(** A thread that cannot run waits for a lock or has ended; the thread with the
    global lock can run, so can then the ones with a local lock. *)
Lemma counter_stuck N T a v s ts :
  counter_inv N T a (mkMachine v s ts) -> stuck code (mkMachine v s ts) -> Forall (fun t => t.(pc) = 13%nat) ts.
Proof.
  intros (_ & _ & Hv & HL & HG & _ & _ & Hok) Hs%stuck_exec. cbn [sems store threads] in *.
  assert (Hb : Forall (fun t => (t.(pc) = 1%nat /\ v (Llock t.(loc).(cpu)) <= 0) \/ (t.(pc) = 5%nat /\ v Glock <= 0) \/ t.(pc) = 13%nat) ts).
  { apply Forall_lookup. intros k t Ht. pose proof (proj1 (Forall_lookup _ _) Hs _ _ Ht) as Ex.
    destruct (proj1 (Forall_lookup _ _) Hok _ _ Ht) as [Hp _]. destruct t as [[] p l]. cbn [pc loc] in *.
    split_pc 14%nat p; try lia; cbn in Ex; try discriminate Ex; try (destruct (_ <? _) eqn:E in Ex; [discriminate Ex|]);
      bool_to_prop; auto. }
  assert (Hg : v Glock = 1).
  { rewrite (at_pc_none 6 8 ts) in HG; [lia|]. eapply Forall_impl; [exact Hb|]. cbv beta. lia. }
  assert (Hl : forall c, v (Llock c) = 1).
  { intros c. specialize (HL c). rewrite (tsum_zero (on_cpu c 2 10)) in HL; [lia|]. eapply Forall_impl; [exact Hb|].
    intros [[] p l] H. rewrite on_cpu_mk. cbn [pc loc] in H. destruct (cpu l =? c); [|done].
    destruct H as [[-> _]|[[_ H]| ->]]; [done|lia|done]. }
  eapply Forall_impl; [exact Hb|]. cbv beta. intros t [[_ H]|[[_ H]|H]]; [rewrite Hl in H; lia|lia|done].
Qed.

(** What is counted twice is no more than what the processors hold. *)
Lemma twice_le N T a v s ts : counter_inv N T a (mkMachine v s ts) -> tsum twice ts <= tsum s.(local) cpus.
Proof.
  intros (_ & _ & Hv & HL & _ & _ & Hloc & Hok). cbn [sems store threads] in *.
  set (f := fun (t : thread unit locals) (c : Z) => if t.(loc).(cpu) =? c then twice t else 0).
  assert (E : forall t, 0 <= t.(loc).(cpu) < 16 -> twice t = tsum (f t) cpus).
  { intros t Ht. subst f. cbv beta. destruct t as [[] p l]. cbn [loc] in *. set (w := twice _).
    pose proof (tsum_set_local (cpu l) w (mkCounter (fun _ => 0) 0 0 0) Ht) as H. cbn [set_local local] in H.
    rewrite (tsum_const 0), Z.mul_0_l in H. rewrite (tsum_ext _ (fun c => if c =? cpu l then w else 0)); [lia|].
    apply Forall_true. intros c. by rewrite Z.eqb_sym. }
  rewrite (tsum_ext twice (fun t => tsum (f t) cpus)) by (eapply Forall_impl; [exact Hok|]; intros t Ht; apply E, Ht).
  rewrite tsum_swap. apply tsum_le, Forall_true. intros c. destruct (Hloc c) as [H0 _].
  assert (Hone : forall ts', Forall (thread_ok N s) ts' -> tsum (on_cpu c 2 10) ts' <= 1 ->
    tsum (fun t => f t c) ts' <= s.(local) c * tsum (on_cpu c 2 10) ts').
  { induction 1 as [|t ts' Ht _ IH]; [cbn; lia|]. rewrite !tsum_cons. intros H1. pose proof (on_cpu_nonneg c 2 10 t).
    pose proof (tsum_nonneg (on_cpu c 2 10) ts' (on_cpu_nonneg _ _ _)). specialize (IH ltac:(lia)).
    cut (f t c <= s.(local) c * on_cpu c 2 10 t); [lia|]. subst f. cbv beta. destruct t as [[] p l].
    destruct Ht as (_ & _ & _ & _ & _ & _ & Hlv & _). rewrite on_cpu_mk. cbn [pc loc] in *. unfold twice. cbn [pc loc].
    destruct (Z.eqb_spec (cpu l) c) as [<-|]; [|lia].
    destruct (Nat.leb_spec 8 p), (Nat.leb_spec p 9), (Nat.leb_spec 2 p), (Nat.leb_spec p 10); cbn [andb]; try lia. }
  specialize (HL c). specialize (Hv (Llock c)). specialize (Hone ts Hok ltac:(lia)).
  pose proof (tsum_nonneg (on_cpu c 2 10) ts (on_cpu_nonneg _ _ _)). nia.
Qed.

(** C23: the approximate counter, for any number of threads, iterations and
    threshold, under any schedule.  At every moment the value of [get] is at most
    [amt] times the updates made so far, and behind by at most
    [NUMCPUS * (threshold - 1 + amt)].  The program executes at most
    [13 N + 1] instructions per thread, and when no thread can run all have ended
    and no update is lost: what [get] misses is in the local counters, less
    than [threshold] each. *)
Theorem approx_counter_correct ids N T a :
  0 <= N -> 1 <= T -> 0 < a -> Forall (fun id => 0 <= cpu_of id) ids ->
  (forall k m, nsteps (mstep code) k (main ids N T a) m -> Z.of_nat k <= (13 * N + 1) * Z.of_nat (length ids)) /\
  (forall m, reach code (main ids N T a) m ->
     let U := tsum updates m.(threads) in
     a * U - 16 * (T - 1 + a) <= get m.(store) <= a * U /\
     (stuck code m ->
        finished code m /\ U = N * Z.of_nat (length ids) /\ get m.(store) + tsum m.(store).(local) cpus = a * U /\
        forall c, 0 <= m.(store).(local) c < T)).
Proof.
  intros HN HT Ha Hids. pose proof (fun m => counter_reach ids N T a m HN HT Ha Hids) as Hr. split.
  - intros k m Hk. assert (E : tsum (remaining N) (main ids N T a).(threads) = (13 * N + 1) * Z.of_nat (length ids)).
    { cbn [main threads]. rewrite tsum_fmap. cbn [remaining pc loc i]. rewrite tsum_const. lia. }
    rewrite <- E. eapply (steps_bounded _ (counter_inv N T a) (fun m => tsum (remaining N) (threads m)) _ Hr);
      [|by intros; eapply remaining_step|exact Hk].
    intros m' (_ & _ & _ & _ & _ & _ & _ & Hok). rewrite <- (Z.mul_0_l (Z.of_nat (length (threads m')))), <- tsum_const.
    apply tsum_le. eapply Forall_impl; [exact Hok|]. intros t. apply remaining_nonneg.
  - intros m Hm U. specialize (Hr m Hm). pose proof (reach_roles _ _ _ Hm) as Hlen. apply (f_equal length) in Hlen.
    rewrite !length_fmap in Hlen. cbn [main threads] in Hlen. rewrite length_fmap in Hlen. destruct m as [v s ts].
    pose proof (twice_le _ _ _ _ _ _ Hr) as Htw. pose proof (counter_stuck _ _ _ _ _ _ Hr) as Hst.
    destruct Hr as (_ & _ & Hv & HL & _ & Hsum & Hloc & Hok). cbn [sems store threads] in *. unfold get. fold U in Hsum.
    assert (H1 : forall c, tsum (on_cpu c 4 9) ts <= 1).
    { intros c. specialize (HL c). specialize (Hv (Llock c)). cut (tsum (on_cpu c 4 9) ts <= tsum (on_cpu c 2 10) ts); [lia|].
      apply tsum_le, Forall_true. intros [[] p l]. rewrite !on_cpu_mk. destruct (_ =? _); [|lia].
      destruct (Nat.leb_spec 4 p), (Nat.leb_spec p 9), (Nat.leb_spec 2 p), (Nat.leb_spec p 10); cbn; lia. }
    assert (Hle : tsum s.(local) cpus <= 16 * (T - 1 + a)).
    { replace (16 * (T - 1 + a)) with (tsum (fun _ => T - 1 + a) cpus) by (rewrite tsum_const; cbn; lia).
      apply tsum_le, Forall_true. intros c. specialize (Hloc c). specialize (H1 c). nia. }
    assert (H0 : 0 <= tsum twice ts).
    { rewrite <- (Z.mul_0_l (Z.of_nat (length ts))), <- tsum_const. apply tsum_le. eapply Forall_impl; [exact Hok|].
      intros t (_ & _ & _ & _ & _ & _ & Hlv & _). unfold twice. destruct (Nat.leb_spec 8 t.(pc)), (Nat.leb_spec t.(pc) 9); cbn; try lia.
      rewrite Hlv by lia. apply Hloc. }
    split; [lia|]. intros Hs. specialize (Hst Hs). split_and!.
    + eapply Forall_impl; [exact Hst|]. intros t Ht. unfold ended. rewrite Ht. done.
    + unfold U. rewrite <- Hlen, <- tsum_const. apply tsum_ext. apply Forall_lookup. intros k t Ht.
      pose proof (proj1 (Forall_lookup _ _) Hst _ _ Ht) as Hp. destruct (proj1 (Forall_lookup _ _) Hok _ _ Ht) as (_ & _ & _ & _ & _ & Hi & _).
      cbv beta in Hp. destruct t as [[] p l]. cbn [pc loc] in *. subst p. rewrite updates_mk. cbn. rewrite Hi by done. lia.
    + rewrite (tsum_zero twice) in Hsum; [lia|]. eapply Forall_impl; [exact Hst|]. intros t Ht. unfold twice. by rewrite Ht.
    + intros c. specialize (Hloc c). rewrite (tsum_zero (on_cpu c 4 9)) in Hloc; [lia|]. eapply Forall_impl; [exact Hst|].
      intros [[] p l] Ht. cbn in Ht. subst p. rewrite on_cpu_mk. by destruct (_ =? _).
Qed.

(** Two threads on two processors, two iterations each, threshold 3: both have
    made one update and [get] still returns 0. *)
Lemma approx_counter_correct_witness :
  exists m, reach code (main [16; 33] 2 3 1) m /\ tsum updates m.(threads) = 2 /\
    1 * 2 - 16 * (3 - 1 + 1) <= get m.(store) <= 1 * 2.
Proof.
  destruct (approx_counter_correct [16; 33] 2 3 1) as [_ H]; [lia|lia|lia|repeat (apply Forall_cons_2; [vm_compute; congruence|]); constructor|].
  destruct (run_witness code (fun m => tsum updates m.(threads) = 2) [0; 0; 0; 0; 1; 1; 1; 1]%nat (main [16; 33] 2 3 1)) as (m & Hm & E);
    [vm_compute; reflexivity|].
  exists m. split; [exact Hm|]. split; [exact E|]. destruct (H m Hm) as [H1 _]. rewrite E in H1. exact H1.
Defined.

(** An identifier whose [int] is negative can give a negative index. *)
Example cpu_of_negative : cpu_of (-8) = -8.
Proof. reflexivity. Qed.
(** A command of process [i], which goes on with [p]; [None] when it blocks. *)
Definition exec_cmd (c : cmd) (i : nat) (p : proc) (s : sys) : option sys :=
  match c with
  | Printf fmt args =>
      let p := set_obuf (p.(obuf) ++ [(fmt, args p.(ppid) p.(v))]) p in
      Some (if s.(tty) then flush i p s else put i p s)
  | Set_x n => Some (put i (set_vars (mkVars n p.(v).(mem) p.(v).(ret) p.(v).(wexited) p.(v).(kids)) p) s)
  | Fork child =>
      if s.(room) then
        let c := mkProc s.(next_pid) p.(pid) child false false p.(v) p.(obuf) p.(out_open) p.(rd_open) p.(wr_open)
                   p.(handler) p.(blocked) false p.(sigflag) false in
        let p := set_vars (mkVars p.(v).(x) p.(v).(mem) p.(v).(ret) p.(v).(wexited) (p.(v).(kids) ++ [s.(next_pid)])) p in
        Some (mkSys (<[i := p]> s.(procs) ++ [c]) (s.(next_pid) + 1) s.(pipe) s.(screen) s.(file) s.(tty) s.(room))
      else Some (put i (set_code [] p) s)
  | Exec output => Some (put i (set_code [] (set_obuf [output] p)) s)
  | Wait => do_wait None i p s
  | Waitpid k => match p.(v).(kids) !! k with Some c => do_wait (Some c) i p s | None => do_wait None i p s end
  | Sigaction => Some (put i (set_sig true p.(blocked) p.(pending) p.(sigflag) p) s)
  | Block => Some (put i (set_sig p.(handler) true p.(pending) p.(sigflag) p) s)
  | KillParent =>
      let s := put i p s in
      Some (set_procs ((fun q => if (q.(pid) =? p.(ppid)) && negb q.(zombie) then signal q else q) <$> s.(procs)) s)
  | While_flag => Some (put i (if p.(sigflag) then p else set_code (Sigsuspend :: While_flag :: p.(code)) p) s)
  | Sigsuspend =>
      Some (put i (if p.(pending) then set_sig p.(handler) p.(blocked) false true p else set_code (Suspended :: p.(code)) p) s)
  | Suspended => None
  | Pipe => Some (put i (set_fds p.(out_open) true true p) s)
  | Close RD => Some (put i (set_fds p.(out_open) false p.(wr_open) p) s)
  | Close WR => Some (put i (set_fds p.(out_open) p.(rd_open) false p) s)
  | Write bs => Some (put i p (set_pipe (s.(pipe) ++ bs) s))
  | Read n =>
      if (n =? 0)%nat then Some (put i p s)
      else if bool_decide (s.(pipe) = []) && existsb (fun q => q.(wr_open)) s.(procs) then None
      else
        let got := take n s.(pipe) in
        Some (put i (set_vars (mkVars p.(v).(x) (got ++ drop (length got) p.(v).(mem)) p.(v).(ret) p.(v).(wexited) p.(v).(kids)) p) (set_pipe (drop n s.(pipe)) s))
  | Close_stdout => Some (put i (set_fds false p.(rd_open) p.(wr_open) p) s)
  | Putc c => Some (put i p (set_file (s.(file) ++ [c]) s))
  | Reread =>
      let got := take BUFSIZ s.(file) in
      Some (put i (set_vars (mkVars p.(v).(x) (got ++ drop (length got) p.(v).(mem))%list p.(v).(ret) p.(v).(wexited) p.(v).(kids)) p) s)
  | Subreaper => Some (put i (mkProc p.(pid) p.(ppid) p.(code) p.(zombie) p.(killed) p.(v) p.(obuf) p.(out_open) p.(rd_open) p.(wr_open)
                                p.(handler) p.(blocked) p.(pending) p.(sigflag) true) s)
  | Sleep => Some (put i p s)
  end.

(** A step of process [i]: its next command, or its exit. *)
Definition pstep (i : nat) (s : sys) : option sys :=
  match s.(procs) !! i with
  | None => None
  | Some p =>
      if p.(zombie) then None
      else match p.(code) with
           | [] => Some (do_exit i p s)
           | c :: rest => exec_cmd c i (set_code rest p) s
           end
  end.

Inductive sstep : sys -> sys -> Prop :=
| sstep_intro i s s' : pstep i s = Some s' -> sstep s s'.

Definition no_step (s : sys) : Prop := forall s', ~ sstep s s'.

(** The first process; process 1 is not among them. *)
Definition start (tty room : bool) (mem : list Z) (code : list cmd) : sys :=
  mkSys [mkProc 10 2 code false false (mkVars 0 mem 0 false []) [] true false false false false false false false] 11 [] [] [] tty room.

(** ** All the schedules *)

Definition nexts (s : sys) : list sys := omap (fun i => pstep i s) (seq 0 (length s.(procs))).

(** Every run ends within [fuel] steps, in a state with [P]. *)
Fixpoint check (fuel : nat) (P : sys -> Prop) (s : sys) : Prop :=
  match nexts s with
  | [] => P s
  | ss => match fuel with O => False | S fuel => foldr (fun s Q => check fuel P s /\ Q) True ss end
  end.

Lemma sstep_nexts s s' : sstep s s' <-> s' ∈ nexts s.
Proof.
  unfold nexts. rewrite list_elem_of_omap. split.
  - intros [i s1 s2 H]. exists i. split; [|done]. apply elem_of_seq. unfold pstep in H.
    destruct (procs s1 !! i) as [p|] eqn:E; [|done]. apply lookup_lt_Some in E. lia.
  - intros (i & _ & H). by econstructor.
Qed.

Lemma check_all fuel P s ss : foldr (fun s Q => check fuel P s /\ Q) True ss -> s ∈ ss -> check fuel P s.
Proof. induction ss as [|s1 ss IH]; intros H; [by intros ?%elem_of_nil|]. destruct H as [H1 H2]. intros [->|Hs]%elem_of_cons; [done|by apply IH]. Qed.

(** What a program does under every schedule: it ends, after a bounded number of steps,
    and then [P] holds. *)
Definition always (bound : nat) (P : sys -> Prop) (s : sys) : Prop :=
  (forall k s', nsteps sstep k s s' -> (k <= bound)%nat) /\ (forall s', rtc sstep s s' -> no_step s' -> P s').

Lemma check_sound fuel P : forall s, check fuel P s -> always fuel P s.
Proof.
  unfold always. induction fuel as [|fuel IH]; intros s Hc; cbn [check] in Hc; destruct (nexts s) as [|s1 ss] eqn:En; try done.
  1, 2: assert (Hn : no_step s) by (intros s' H%sstep_nexts; rewrite En in H; by apply elem_of_nil in H); split;
    [intros k s' Hk; destruct Hk as [|? ? ? ? Hs]; [lia|by destruct (Hn _ Hs)]|intros s' Hr _; inversion Hr as [|? ? ? Hs]; subst; [done|by destruct (Hn _ Hs)]].
  rewrite <- En in Hc. split.
  - intros k s' Hk. destruct Hk as [|k a b c Hs Hk]; [lia|]. apply sstep_nexts in Hs. destruct (IH b) as [H _]; [by eapply check_all|].
    apply H in Hk. lia.
  - intros s' Hr Hst. inversion Hr as [|? b ? Hs Hr']; subst.
    + exfalso. apply (Hst s1). apply sstep_nexts. rewrite En. by left.
    + apply sstep_nexts in Hs. destruct (IH b) as [_ H]; [by eapply check_all|]. by apply H.
Qed.

(** ** The programs *)

Definition no_args (_ : Z) (_ : vars) : list Z := [].
Definition say (text : string) : cmd := Printf text no_args.

(** [1.c] *)
Definition main_1 : list cmd :=
  [ Set_x 100;
    Fork [ Printf "x in child process before changing: %d" (fun _ w => [w.(x)]); Set_x 101; Printf "x in child process: %d" (fun _ w => [w.(x)]) ];
    Set_x 102; Printf "x in parent process: %d" (fun _ w => [w.(x)]); Wait ].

-------------------------

→ GOAL OF THE EXERCISE
From the records above, copy only the lines starting with the line that holds "Sleep => Some (put i p s)" and going on through the line that holds "(** ** All the schedules *)", exactly as written.

→ RESPONSE TO THE EXERCISE
  | Sleep => Some (put i p s)
  end.

(** A step of process [i]: its next command, or its exit. *)
Definition pstep (i : nat) (s : sys) : option sys :=
  match s.(procs) !! i with
  | None => None
  | Some p =>
      if p.(zombie) then None
      else match p.(code) with
           | [] => Some (do_exit i p s)
           | c :: rest => exec_cmd c i (set_code rest p) s
           end
  end.

Inductive sstep : sys -> sys -> Prop :=
| sstep_intro i s s' : pstep i s = Some s' -> sstep s s'.

Definition no_step (s : sys) : Prop := forall s', ~ sstep s s'.

(** The first process; process 1 is not among them. *)
Definition start (tty room : bool) (mem : list Z) (code : list cmd) : sys :=
  mkSys [mkProc 10 2 code false false (mkVars 0 mem 0 false []) [] true false false false false false false false] 11 [] [] [] tty room.

(** ** All the schedules *)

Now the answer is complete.